● **EXERCISE DETAILS**: Each line in the records below, from the one that contains "shr_m := m;" to the one that contains "rewrite shr_1_exact by done. f_equal.", should be reproduced exactly, the first and last included.

################

Lemma iter_pos_succ {A} (f : A → A) p x :
  SpecFloat.iter_pos f (Pos.succ p) x = SpecFloat.iter_pos f p (f x).
Proof.
  revert x. induction p as [p IH|p IH|]; intros x.
  - change (Pos.succ p~1) with (Pos.succ p)~0%positive.
    cbn [SpecFloat.iter_pos]. by rewrite !IH, iter_pos_comm.
  - reflexivity.
  - reflexivity.
Qed.

(** A mantissa with one more low zero bit and an exponent one lower is
    shifted once more, to the same record. *)
Lemma shr_double_mantissa m e n :
  0 < m → 0 ≤ n →
  shr {| shr_m := 2 * m; shr_r := false; shr_s := false |} e (n + 1)
  = shr {| shr_m := m; shr_r := false; shr_s := false |} (e + 1) n.
Proof.
  intros Hm Hn. destruct n as [|q|q]; [| |lia].
  - change (0 + 1) with (Z.pos 1). cbn [shr SpecFloat.iter_pos].
    rewrite shr_1_exact by done. f_equal.
  - replace (Z.pos q + 1) with (Z.pos (Pos.succ q)) by lia.
    cbn [shr]. rewrite iter_pos_succ, shr_1_exact by done. f_equal. lia.
Qed.

Lemma binary_round_aux_double_mantissa s m e :
  0 < m →
  e + 1 ≤ fexp prec emax (Zdigits2 m + (e + 1)) →
  binary_round_aux prec emax s (2 * m) e loc_Exact
  = binary_round_aux prec emax s m (e + 1) loc_Exact.
Proof.
  intros Hm Hpre. unfold binary_round_aux, shr_fexp.
  replace (Zdigits2 (2 * m)) with (Zdigits2 m + 1).
  2:{ rewrite <- (Zdigits2_mul_pow2 m 1) by lia. f_equal. lia. }
  replace (fexp prec emax (Zdigits2 m + 1 + e) - e)
    with (fexp prec emax (Zdigits2 m + (e + 1)) - (e + 1) + 1).
  2:{ replace (Zdigits2 m + 1 + e) with (Zdigits2 m + (e + 1)) by lia. lia. }
  cbn [shr_record_of_loc]. rewrite shr_double_mantissa by lia. reflexivity.
Qed.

################

● **EXERCISE RESPONSE**:
  = shr {| shr_m := m; shr_r := false; shr_s := false |} (e + 1) n.
Proof.
  intros Hm Hn. destruct n as [|q|q]; [| |lia].
  - change (0 + 1) with (Z.pos 1). cbn [shr SpecFloat.iter_pos].
    rewrite shr_1_exact by done. f_equal.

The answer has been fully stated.